What I Think About When I Can't Sleep

by - Tuesday, July 26, 2011

Someone please tell me why I woke up at 2:30 wide awake the last two nights, but when my alarm went off at 6 a.m. I felt like I had been hit by a bus.

Maybe it's because I spent the hour from 2:30 to 3:30 trying to sort out all the million things that kept swimming around in my head and no matter what I just couldn't fall back to sleep.

Stress will do that to you I guess.

Curious what was keeping me up? Here's just a glimpse of my inner dialogue. Don't laugh too hard.

  • My work trip to San Diego is in a week! Wheee!! So excited, but so much to do to get ready!

  • Why do I have to fly to San Diego on Southwest? Flying stresses me out to the max in usual circumstances, but flying on an airline where I don't have a reserved seat and could potentially get stuck in a middle seat for a five and a half hour cross-country flight makes me hyperventilate a little bit. Don't panic, self, it's going to be fine. Deep breaths!

  • I didn't blog yesterday and I felt like there was a small void in my life. That's sad.

  • I'm the world's laziest person ever and I haven't worked out in like a week and now I feel like crap.
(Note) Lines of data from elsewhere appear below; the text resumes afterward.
Lemma wf_side_b_sound (sd : Side) (s : BookSide) : wf_side_b sd s = true -> wf_side sd s.
Proof.
  unfold wf_side_b. intros H. apply andb_true_iff in H as [H1 H2].
  split; [now apply nodup_b_sound|].
  intros k lvl G. apply dget_In in G. rewrite forallb_forall in H2. specialize (H2 _ G). simpl in H2.
  apply andb_true_iff in H2 as [Hne Hall]. split; [destruct lvl; [discriminate|congruence]|].
  apply Forall_forall. intros o Ho. rewrite forallb_forall in Hall. specialize (Hall o Ho).
  apply andb_true_iff in Hall as [Hall Hv]. apply andb_true_iff in Hall as [Hp Hs].
  split; [now apply Z.eqb_eq|]. split; [now apply side_eqb_eq|now apply Z.ltb_lt].
Qed.

Lemma wf_book_b_sound (b : Book) : wf_book_b b = true -> wf_book b.
Proof.
  unfold wf_book_b. intros H. apply andb_true_iff in H as [H1 H2].
  split; now apply wf_side_b_sound.
Qed.

(** ** What matching leaves alone *)

Lemma dset_same {V} (k : Z) (v : V) (d : dict V) : dget k d = Some v -> dset k v d = d.
Proof.
  induction d as [|[k' v'] d IH]; simpl; [discriminate|].
  destruct (Z.eqb k k'); [intros [= ->]; reflexivity|intros H; now rewrite IH].
Qed.

Lemma match_loop_frame sl bl mk gs ps (Hps : forall b s, product (ps b s) = product b) (f : nat) :
  forall tm inc b, let '(_, inc', b') := match_loop sl bl mk gs ps f tm inc b in
  product b' = product b /\ Order.product_id inc' = Order.product_id inc.
Proof.
  induction f as [|f IH]; intros tm inc b; simpl; [auto|].
  destruct (0 <? Order.volume inc); [|auto].
  destruct (best_entry sl (gs b)) as [[k r]|]; [|auto].
  destruct (bl _ _); [auto|].
  match goal with |- context [match_loop _ _ _ _ _ f tm ?i ?bb] =>
    specialize (IH tm i bb); destruct (match_loop _ _ _ _ _ f tm i bb) as [[ts i2] b3]
  end.
  destruct IH as [IH1 IH2]. split; [|exact IH2]. rewrite IH1.
  destruct (_ <=? 0); [unfold remove_order; destruct (Order.side _)|]; simpl; apply Hps.
Qed.

Lemma match_order_frame (b : Book) (inc : Order.t) (tm : Z) :
  let '(_, inc', b') := match_order b inc tm in
  product b' = product b /\ Order.product_id inc' = Order.product_id inc.
Proof.
  unfold match_order, match_buy, match_sell.
  destruct (Order.side inc); apply match_loop_frame; reflexivity.
Qed.

(** An incoming order that crosses no resting order of the opposite side
    leaves matching without a trade. *)
Lemma match_order_no_cross (b : Book) (inc : Order.t) (tm : Z) :
  (forall r, In r (flat (opposite_side b (Order.side inc))) ->
     break_of (Order.side inc) (Order.price inc) (Order.price r) = true) ->
  match_order b inc tm = ([], inc, b).
Proof.
  intros H. unfold match_order, match_buy, match_sell.
  destruct (Order.side inc) eqn:Hs; rewrite match_loop_S;
    (destruct (0 <? Order.volume inc); [|reflexivity]).
  - destruct (best_entry Z.min (asks b)) as [[k r]|] eqn:E; [|reflexivity].
    apply best_entry_flat in E. specialize (H r E). simpl in H. now rewrite H.
  - destruct (best_entry Z.max (bids b)) as [[k r]|] eqn:E; [|reflexivity].
    apply best_entry_flat in E. specialize (H r E). simpl in H. now rewrite H.
Qed.

(** ** Settlement cost *)

Lemma cost_cases (x up down : Z) :
  0 <= down ->
  let cost := calculate_imbalance_cost x up down in
  (0 < x -> cost = x * up) /\ (x < 0 -> cost = Z.abs x * down) /\ (x = 0 -> cost = 0) /\
  0 <= down /\ (x <= 0 \/ 0 <= up -> 0 <= cost) /\
  (cost = 0 <-> x = 0 \/ (x < 0 /\ down = 0) \/ (0 < x /\ up = 0)).
Proof.
  intros Hd. unfold calculate_imbalance_cost. cbv zeta.
  destruct (Z.ltb_spec 0 x) as [Hx|Hx]; [|destruct (Z.ltb_spec x 0) as [Hx'|Hx']].
  - split; [reflexivity|]. split; [lia|]. split; [lia|]. split; [exact Hd|].
    split; [intros [H|H]; nia|].
    rewrite Z.mul_eq_0. lia.
  - split; [lia|]. split; [reflexivity|]. split; [lia|]. split; [exact Hd|].
    split; [intros _; nia|].
    rewrite Z.mul_eq_0. lia.
  - split; [lia|]. split; [lia|]. split; [reflexivity|]. split; [exact Hd|].
    split; [lia|]. lia.
Qed.

(** ** Successive lifecycle updates *)

Lemma run_status_updates_rank (ticks : list Z) (mo mo' : MO) :
  NoDup (map fst (products mo)) ->
  run_status_updates ticks mo = (Ok tt, mo') ->
  forall pid p, dget pid (products mo) = Some p ->
    exists p', dget pid (products mo') = Some p' /\
      status_rank (Product.status p) <= status_rank (Product.status p').
Proof.
  revert mo. induction ticks as [|tm rest IH]; intros mo Hnd H pid p G; simpl in H.
  - injection H as <-. exists p. split; [exact G|lia].
  - destruct (update_product_status tm mo) as [[closed|e] mo1] eqn:U; [|discriminate].
    destruct (ups_call tm mo mo1 closed Hnd U) as (_ & Hk & _ & Hit).
    destruct (Hit pid p G) as [G1 _].
    rewrite <- Hk in Hnd.
    destruct (IH mo1 Hnd H pid _ G1) as (p' & G' & Hr).
    exists p'. split; [exact G'|]. pose proof (rank_after tm p). lia.
Qed.

(** * Properties of the matching and lifecycle core *)

(** ** C1: pay-as-bid pricing *)

(** C1. On any book and for any incoming order, every trade of the
    matching pass is priced at a resting order of the opposite side: the
    trade's price is that order's price, and the trade names that order
    and its agent as the resting party. *)
Theorem match_order_pay_as_bid (b : Book) (inc : Order.t) (tm : Z) (tr : Trade.t) :
  In tr (fst (fst (match_order b inc tm))) ->
  exists r, In r (flat (opposite_side b (Order.side inc))) /\
    Trade.price tr = Order.price r /\
    resting_order_id (Order.side inc) tr = Order.id r /\
    resting_agent_id (Order.side inc) tr = Order.agent_id r.
Proof.
  unfold match_order, match_buy, match_sell, opposite_side, resting_order_id, resting_agent_id.
  destruct (Order.side inc).
  - apply (match_loop_pay_as_bid Z.min (fun pi pr => pi <? pr) buy_trade asks set_asks
             Trade.sell_order_id Trade.sell_agent_id);
      [intros; reflexivity| |intros; reflexivity|intros; reflexivity|intros; reflexivity|].
    + intros o b0. unfold remove_order. destruct (Order.side o); [left|right]; reflexivity.
    + intros o Ho. exists o. split; [exact Ho|]. repeat split.
  - apply (match_loop_pay_as_bid Z.max (fun pi pr => pr <? pi) sell_trade bids set_bids
             Trade.buy_order_id Trade.buy_agent_id);
      [intros; reflexivity| |intros; reflexivity|intros; reflexivity|intros; reflexivity|].
    + intros o b0. unfold remove_order. destruct (Order.side o); [right|left]; reflexivity.
    + intros o Ho. exists o. split; [exact Ho|]. repeat split.
Qed.

Lemma match_order_pay_as_bid_witness :
  In (Trade.mk 0 50 5 1 0 1 3 2) (fst (fst (match_order scen_B_ob scen_B_sell 2))) /\
  exists r, In r (flat (opposite_side scen_B_ob (Order.side scen_B_sell))) /\
    Trade.price (Trade.mk 0 50 5 1 0 1 3 2) = Order.price r /\
    resting_order_id (Order.side scen_B_sell) (Trade.mk 0 50 5 1 0 1 3 2) = Order.id r /\
    resting_agent_id (Order.side scen_B_sell) (Trade.mk 0 50 5 1 0 1 3 2) = Order.agent_id r.
Proof.
  assert (H : In (Trade.mk 0 50 5 1 0 1 3 2) (fst (fst (match_order scen_B_ob scen_B_sell 2))))
    by (vm_compute; left; reflexivity).
  exact (conj H (match_order_pay_as_bid scen_B_ob scen_B_sell 2 _ H)).
Defined.

(** ** C2: price-time priority, FIFO within a level *)

(** C2. On a well-formed book, let [L] be the priority list of the side
    the incoming order is matched against: its orders run from the best
    price to the worst, and each price level is one contiguous block of
    [L] in its FIFO order. The i-th trade of the matching pass is made
    against the i-th order of [L], at that order's price, and every trade
    but the last one takes the whole volume of its resting order; the side
    left by matching is [L] without the traded orders, the last one staying
    in front when it was only partly filled. A new order joins the end of
    its price level. Scenario B: bids 5@50 of agent 1 (t = 0) then 7@50 of
    agent 2 (t = 1); the sell 10@49 of agent 3 at t = 2 trades 5@50 with
    agent 1, then 5@50 with agent 2, and leaves agent 2's bid, now 2@50,
    alone in the book. *)
Theorem match_order_price_time_priority (b : Book) (inc : Order.t) (tm : Z) :
  wf_book b ->
  (let sd := Order.side inc in
   let mx := opp_mx sd in
   let L := prio mx (opposite_side b sd) in
   let '(ts, _, b') := match_order b inc tm in
   StronglySorted (fun a c => better mx (Order.price a) (Order.price c)) L /\
   (forall k lvl, dget k (opposite_side b sd) = Some lvl -> exists l1 l2, L = l1 ++ lvl ++ l2) /\
   (forall i tr, nth_error ts i = Some tr ->
      exists r, nth_error L i = Some r /\ Trade.price tr = Order.price r /\
        resting_order_id sd tr = Order.id r /\ resting_agent_id sd tr = Order.agent_id r /\
        ((S i < List.length ts)%nat -> Trade.volume tr = Order.volume r)) /\
   exists head, prio mx (opposite_side b' sd) = head ++ skipn (List.length ts) L /\
     (head = [] \/
      exists r, ts <> [] /\ nth_error L (pred (List.length ts)) = Some r /\
        0 < Order.volume r - Trade.volume (last ts dummy_trade) /\
        head = [Order.set_volume r (Order.volume r - Trade.volume (last ts dummy_trade))])) /\
  (forall o s, dget (Order.price o) (append_level o s) =
     Some (match dget (Order.price o) s with Some lvl => lvl | None => [] end ++ [o])) /\
  fst scen_B = Ok [Trade.mk 0 50 5 1 3 1 3 2; Trade.mk 0 50 5 2 3 2 3 2] /\
  option_map (fun ob => (bids ob, asks ob)) (dget 0 (order_books (snd scen_B))) =
    Some ([(50, [Order.mk 2 2 BUY 0 2 50 1 (Some GTC)])], []).
Proof.
  intros Hwf. split; [exact (match_order_priority b inc tm Hwf)|].
  split; [exact dget_append_level|]. split; vm_compute; reflexivity.
Qed.

Lemma match_order_price_time_priority_witness :
  wf_book scen_B_ob /\
  (let sd := Order.side scen_B_sell in
   let mx := opp_mx sd in
   let L := prio mx (opposite_side scen_B_ob sd) in
   let '(ts, _, b') := match_order scen_B_ob scen_B_sell 2 in
   StronglySorted (fun a c => better mx (Order.price a) (Order.price c)) L /\
   (forall k lvl, dget k (opposite_side scen_B_ob sd) = Some lvl -> exists l1 l2, L = l1 ++ lvl ++ l2) /\
   (forall i tr, nth_error ts i = Some tr ->
      exists r, nth_error L i = Some r /\ Trade.price tr = Order.price r /\
        resting_order_id sd tr = Order.id r /\ resting_agent_id sd tr = Order.agent_id r /\
        ((S i < List.length ts)%nat -> Trade.volume tr = Order.volume r)) /\
   exists head, prio mx (opposite_side b' sd) = head ++ skipn (List.length ts) L /\
     (head = [] \/
      exists r, ts <> [] /\ nth_error L (pred (List.length ts)) = Some r /\
        0 < Order.volume r - Trade.volume (last ts dummy_trade) /\
        head = [Order.set_volume r (Order.volume r - Trade.volume (last ts dummy_trade))])).
Proof.
  assert (Hwf : wf_book scen_B_ob) by (apply wf_book_b_sound; vm_compute; reflexivity).
  split; [exact Hwf|].
  exact (proj1 (match_order_price_time_priority scen_B_ob scen_B_sell 2 Hwf)).
Defined.

(** ** C3: the book is never left crossed *)



(** ** C4: volume conservation *)

(** C4, counterexample. [process_order] does not check the volume: a buy
    of volume -5 on the open product at t = 10 returns no trade, and the
    traded total 0 is above the order's volume -5. *)
Lemma process_order_volume_counterexample :
  fst (process_order (scen_order 1 BUY (-5) 50) 10 true scen_mo) = Ok [] /\
  Order.volume (scen_order 1 BUY (-5) 50) < sum_volumes [].
Proof. split; vm_compute; reflexivity. Qed.

(** C4, amended. On an existing, well-formed book, a [process_order] call
    that returns trades [ts] trades at most [max 0 v] in total, where [v]
    is the incoming order's volume, and nothing when [v <= 0]; the traded
    total is exactly the volume the opposite side of the book lost; and the
    i-th trade's volume is the minimum of the incoming order's remaining
    volume and the volume of the i-th resting order in priority. *)
Theorem process_order_volume (o : Order.t) (tm : Z) (vt : bool) (mo mo' : MO) (ob : Book)
      (ts : list Trade.t) :
  dget (Order.product_id o) (order_books mo) = Some ob -> wf_book ob ->
  process_order o tm vt mo = (Ok ts, mo') ->
  let sd := Order.side o in
  sum_volumes ts <= Z.max 0 (Order.volume o) /\
  (Order.volume o <= 0 -> ts = []) /\
  exists ob', dget (Order.product_id o) (order_books mo') = Some ob' /\
    sum_volumes ts = side_volume (opposite_side ob sd) - side_volume (opposite_side ob' sd) /\
    forall i tr, nth_error ts i = Some tr ->
      exists r, nth_error (prio (opp_mx sd) (opposite_side ob sd)) i = Some r /\
        Trade.volume tr = Z.min (Order.volume o - sum_volumes (firstn i ts)) (Order.volume r).
Proof.
  intros G Hwf Hp. pose proof (process_order_ok o tm vt mo mo' ob ts G Hwf Hp) as K. simpl in K |- *.
  set (o1 := Order.assign_id o (next_order_id mo) tm) in K.
  set (L := prio (opp_mx (Order.side o)) (opposite_side ob (Order.side o))) in K.
  pose proof (spec_match_incoming (break_of (Order.side o)) (trade_of (Order.side o))
                (trade_of_volume (Order.side o)) (Product.product_id (product ob)) tm o1 L) as I.
  pose proof (spec_match_resting (break_of (Order.side o)) (trade_of (Order.side o))
                (trade_of_volume (Order.side o)) (Product.product_id (product ob)) tm o1 L) as Rs.
  pose proof (spec_match_trades (break_of (Order.side o)) (trade_of (Order.side o))
                (trade_of_volume (Order.side o)) (Product.product_id (product ob)) tm o1 L) as T.
  pose proof (spec_match_nonpos (break_of (Order.side o)) (trade_of (Order.side o))
                (Product.product_id (product ob)) tm o1 L) as N.
  destruct (spec_match_list _ _ _ _ o1 L) as [[ts0 inc'] L'].
  destruct K as (-> & ob' & G' & Hwf' & HL').
  destruct I as (_ & Hsum & Hpos). destruct Rs as (Hres & _). destruct T as (_ & T).
  simpl in N. change (Order.volume o1) with (Order.volume o) in Hsum, Hpos, N, T.
  split; [destruct (Z.le_gt_cases 0 (Order.volume o)); [specialize (Hpos H)|rewrite N by lia; simpl]; lia|].
  split; [exact N|].
  exists ob'. split; [exact G'|]. split.
  - destruct (wf_opposite ob (Order.side o) Hwf) as [s1 H1].
    destruct (wf_opposite ob' (Order.side o) Hwf') as [s2 H2].
    rewrite (side_volume_prio (opp_mx (Order.side o)) s1 _ H1).
    rewrite (side_volume_prio (opp_mx (Order.side o)) s2 _ H2).
    fold L. rewrite HL'. lia.
  - intros i tr Hn. destruct (T i tr Hn) as (r & inc_i & Hr & _ & _ & _ & _ & _ & Hv & _).
    exists r. split; [exact Hr|exact Hv].
Qed.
The stupid heat just makes me so unmotivated and I can't stand the thought of another treadmill run. But if I would run, then I'd have something to blog about. Stop being such a lazy bum self!
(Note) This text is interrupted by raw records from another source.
(** * pctools: calendar engine, rate/factor conversion, curves, labels, buckets

    A shallow embedding of the Python sources [pypctools/Calendar.py],
    [Curve_bkp.py] and [pypctools/Bucket.py], and of the file-name rule of
    [pypctools/Txts.py], followed by the properties proved about them.

    Conventions of the embedding.
    - A Python exception is a value of [exn]; a call that may raise returns
      [result A exn].
    - A date ([np.datetime64[D]]) is the integer number of days since
      1970-01-01, as numpy stores it.
    - A numpy value that is either a scalar or a one-dimensional array is a
      value of [nd].
    - The module-level dictionary [_CALENDARS] is threaded explicitly: a
      function that may consult it has type [M A], a function from the
      cache to the new cache and the outcome.
    - Floating-point numbers of [Bucket.py] are IEEE binary64 values (the
      kernel's [float]).  The conversions of [Curve_bkp.py] also call
      [**], [np.exp] and [np.log]; they are written once over the
      interface [Arith] and read either in binary64 arithmetic (with the
      platform's pow, exp and log as a parameter) or in exact real
      arithmetic. *)

From Stdlib Require Import ZArith List String Ascii Floats Reals Lra Lia Bool Sorted
  Permutation.
From stdpp Require Import base option list gmap strings.
(** * NHClinical patient-flow operations: a shallow embedding

    The activity types of [nh_clinical/operations.py] (movement, bed swap,
    placement, discharge, admission) are embedded as functions of a
    state-and-exception monad over an explicit store.  The store holds the
    ORM tables the operations read and write, and a journal of the engine
    calls in the order they were made. *)

From stdpp Require Import gmap strings list fin_maps sorting pretty.

Open Scope string_scope.
Open Scope list_scope.
Open Scope Z_scope.

(** ** Data model *)

(** Lifecycle states of an activity. *)
Inductive State := draft | scheduled | started | completed | cancelled.

(** The [data_model] tag of an activity: which workflow payload it carries. *)
Inductive DataModel :=
| patient_move | patient_swap_beds | patient_placement
| patient_discharge | patient_admission | spell.

Global Instance State_eq_dec : EqDecision State.
Proof. solve_decision. Defined.
Global Instance DataModel_eq_dec : EqDecision DataModel.
Proof. solve_decision. Defined.

(** [_name] of each model, as in the source. *)
Definition model_name (m : DataModel) : string :=
  match m with
  | patient_move => "nh.clinical.patient.move"
  | patient_swap_beds => "nh.clinical.patient.swap_beds"
  | patient_placement => "nh.clinical.patient.placement"
  | patient_discharge => "nh.clinical.patient.discharge"
  | patient_admission => "nh.clinical.patient.admission"
  | spell => "nh.clinical.spell"
  end.

(** A field value: a record id or a timestamp, [None] being Python's
    [False].  A [Vals] is the dict handed to [create], [write] and
    [submit]: a key can be absent, or present with the value [False]. *)
Abbreviation Value := (option Z).
Abbreviation Vals := (gmap string Value).

(** State is terminal: [state in ['completed', 'cancelled']]. *)
Definition terminal (st : State) : bool :=
  match st with completed | cancelled => true | _ => false end.

Record Activity := mkActivity {
  data_model : DataModel;
  state : State;
  parent_id : Value;
  creator_id : Value;
  sequence : Z;
  date_terminated : Value;
  data_ref : Value
}.

(** A row of one of the workflow payload tables. *)
Record Data := mkData {
  d_model : DataModel;
  d_fields : Vals
}.

Record Patient := mkPatient { current_location_id : Value }.

Record Location := mkLocation {
  loc_name : string;
  loc_code : string;
  usage : string;
  loc_parent_id : Value;
  is_available : bool
}.

Record Pos := mkPos { pos_location_id : Value }.

(** The dict written on an activity by [activity_pool.write]; [None] is an
    absent key. *)
Record ActivityVals := mkActivityVals {
  v_parent_id : option Value;
  v_creator_id : option Value;
  v_state : option State;
  v_date_terminated : option Value;
  v_data_ref : option Value
}.

Definition no_vals : ActivityVals := mkActivityVals None None None None None.

(** Calls into the engine and the ORM, as the journal records them. *)
Inductive Event :=
| EvCreateActivity (aid : Z) (m : DataModel)
| EvCreateRecord (rid : Z) (m : DataModel)
| EvBaseSubmit (aid : Z) (vals : Vals)
| EvBaseStart (aid : Z)
| EvBaseComplete (aid : Z)
| EvBaseCancel (aid : Z)
| EvWriteActivity (aid : Z) (vals : ActivityVals)
| EvWriteRecord (rid : Z) (vals : Vals)
| EvWritePatient (pid : Z) (location : Value)
| EvTriggerPolicy (aid : Z) (location : Value).

Record Store := mkStore {
  activities : gmap Z Activity;
  records : gmap Z Data;
  patients : gmap Z Patient;
  locations : gmap Z Location;
  poses : gmap Z Pos;
  clock : Z;
  journal : list Event
}.

(** ** Exceptions and the monad *)

Inductive Error :=
| except_osv (title message : string)
| engine_error (message : string).

(** The outcome of a call: a value or a raised exception, each with the
    store as it stands at that point. *)
Inductive Result (A : Type) :=
| Ok (a : A) (s : Store)
| Raise (e : Error) (s : Store).
Arguments Ok {A} a s.
Arguments Raise {A} e s.

Definition M (A : Type) : Type := Store → Result A.

Definition ret {A} (a : A) : M A := λ s, Ok a s.
Definition bind {A B} (m : M A) (k : A → M B) : M B :=
  λ s, match m s with
       | Ok a s' => k a s'
       | Raise e s' => Raise e s'
       end.
Definition raise {A} (e : Error) : M A := λ s, Raise e s.
Definition gets {A} (f : Store → A) : M A := λ s, Ok (f s) s.
Definition modify (f : Store → Store) : M unit := λ s, Ok tt (f s).

Declare Scope orm_scope.
Delimit Scope orm_scope with orm.
Notation "x <- m ;; k" := (bind m (λ x, k))
  (at level 100, m at next level, right associativity) : orm_scope.
Notation "m ;;; k" := (bind m (λ _, k))
  (at level 100, right associativity) : orm_scope.
Open Scope orm_scope.

(** [for x in l: f x] *)
Fixpoint for_each {A} (l : list A) (f : A → M unit) : M unit :=
  match l with
  | [] => ret tt
  | x :: l' => f x ;;; for_each l' f
  end.

(** The store of a result, and whether it is a normal return. *)
Definition store_of {A} (r : Result A) : Store :=
  match r with Ok _ s => s | Raise _ s => s end.

(** ** Store updates *)

Definition set_activities (f : gmap Z Activity → gmap Z Activity) (s : Store) :=
  mkStore (f (activities s)) (records s) (patients s) (locations s) (poses s)
          (clock s) (journal s).
Definition set_records (f : gmap Z Data → gmap Z Data) (s : Store) :=
  mkStore (activities s) (f (records s)) (patients s) (locations s) (poses s)
          (clock s) (journal s).
Definition set_patients (f : gmap Z Patient → gmap Z Patient) (s : Store) :=
  mkStore (activities s) (records s) (f (patients s)) (locations s) (poses s)
          (clock s) (journal s).
Definition log (e : Event) (s : Store) :=
  mkStore (activities s) (records s) (patients s) (locations s) (poses s)
          (clock s) (journal s ++ [e]).

(** [record.field]: an unset field reads as [False]. *)
Definition fld (d : Data) (k : string) : Value := default None (d_fields d !! k).

(** [vals.get(k)] *)
Definition vals_get (vals : Vals) (k : string) : Value := default None (vals !! k).

(** [k in vals] *)
Definition has_key (vals : Vals) (k : string) : bool :=
  bool_decide (is_Some (vals !! k)).

(** [if v:] on an id or [False]: [False] and [0] are falsy. *)
Definition truthy (v : Value) : bool :=
  match v with Some z => bool_decide (z ≠ 0) | None => false end.

(** ['%s' % id] *)
Definition fmt_id (v : Value) : string :=
  match v with Some z => pretty z | None => "False" end.

(** ** The ORM tables *)

(** Rows of a table in ascending id order: the order of a [search] that
    names no other. *)
Definition id_asc {A} (x y : Z * A) : Prop := x.1 ≤ y.1.
Global Instance id_asc_dec {A} (x y : Z * A) : Decision (id_asc x y).
Proof. unfold id_asc. apply _. Defined.

Definition rows {A} (m : gmap Z A) : list (Z * A) :=
  merge_sort id_asc (map_to_list m).

(** [pool.search(domain)] *)
Definition search {A} (dom : Z → A → bool) (m : gmap Z A) : list (Z * A) :=
  filter (λ x, dom x.1 x.2 = true) (rows m).

(** [order='sequence desc'] *)
Definition sequence_desc (x y : Z * Activity) : Prop :=
  sequence y.2 ≤ sequence x.2.
Global Instance sequence_desc_dec x y : Decision (sequence_desc x y).
Proof. unfold sequence_desc. apply _. Defined.

(** A datetime column in descending order: NULL sorts first. *)
Definition date_desc (d1 d2 : Value) : Prop :=
  match d1, d2 with
  | None, _ => True
  | Some _, None => False
  | Some t1, Some t2 => t2 ≤ t1
  end.
Global Instance date_desc_dec d1 d2 : Decision (date_desc d1 d2).
Proof. destruct d1, d2; simpl; apply _. Defined.

(** [order='date_terminated desc, sequence desc'] *)
Definition date_terminated_desc_sequence_desc (x y : Z * Activity) : Prop :=
  if decide (date_terminated x.2 = date_terminated y.2)
  then sequence y.2 ≤ sequence x.2
  else date_desc (date_terminated x.2) (date_terminated y.2).
Global Instance date_terminated_desc_sequence_desc_dec x y :
  Decision (date_terminated_desc_sequence_desc x y).
Proof. unfold date_terminated_desc_sequence_desc. case_decide; apply _. Defined.

(** The payload row an activity owns through [data_ref]. *)
Definition payload (s : Store) (a : Activity) : option Data :=
  data_ref a ≫= λ rid, records s !! rid.

(** Modelled from the spec: the engine's code that keeps the activity-level
    [patient_id] and [location_id] columns is missing; a payload is
    exclusively owned by its activity, and the activity-level columns are
    read as the payload's. *)
Definition activity_field (s : Store) (a : Activity) (k : string) : Value :=
  payload s a ≫= λ d, fld d k.

(** [activity.parent_id.state] *)
Definition parent_state (s : Store) (a : Activity) : option State :=
  state <$> (parent_id a ≫= λ p, activities s !! p).

(** [record.state], the related column [activity_id.state] of a payload
    row; a row without activity has none. *)
Definition record_state (s : Store) (d : Data) : option State :=
  state <$> (fld d "activity_id" ≫= λ aid, activities s !! aid).

(** Modelled from the spec: the next value of [sequence].  The engine's
    numbering is missing; the spec orders completed movements "by descending
    sequence" to find the most recently completed one, so [sequence] is the
    running count of state switches. *)
Definition next_sequence (s : Store) : Z :=
  1 + map_fold (λ _ a acc, Z.max (sequence a) acc) 0 (activities s).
  • I have so many fun plans scheduled for this week! I am so freakin' excited, but I'm seriously overbooked. Oops. So much for finding time to fit in a run.

  • Ugh doctor's appointment tomorrow. I really hope they don't need to draw blood.

  • Why does my credit card statement not reflect that fact that I paid the bill already like weeks ago? Why was customer service not at all helpful when I called in a tizzy? Yes, I know paying off the bill in full every month is good for my credit score, that's why I do it, but I just wanted to know if my payment went through.

  • Why do I talk so much in situations where I'm nervous?
And I'm sure there was much, much more.

You know what would probably help clear my head a bit? A good run. I really need to find the time to make that happen, even if it means sucking it up and using the treadmill. I also need to learn to get my inner dialogue under control.

When you're stressed to the max about a million different things, how do you handle it? I'd really love to be able to sleep through the night like a normal person again.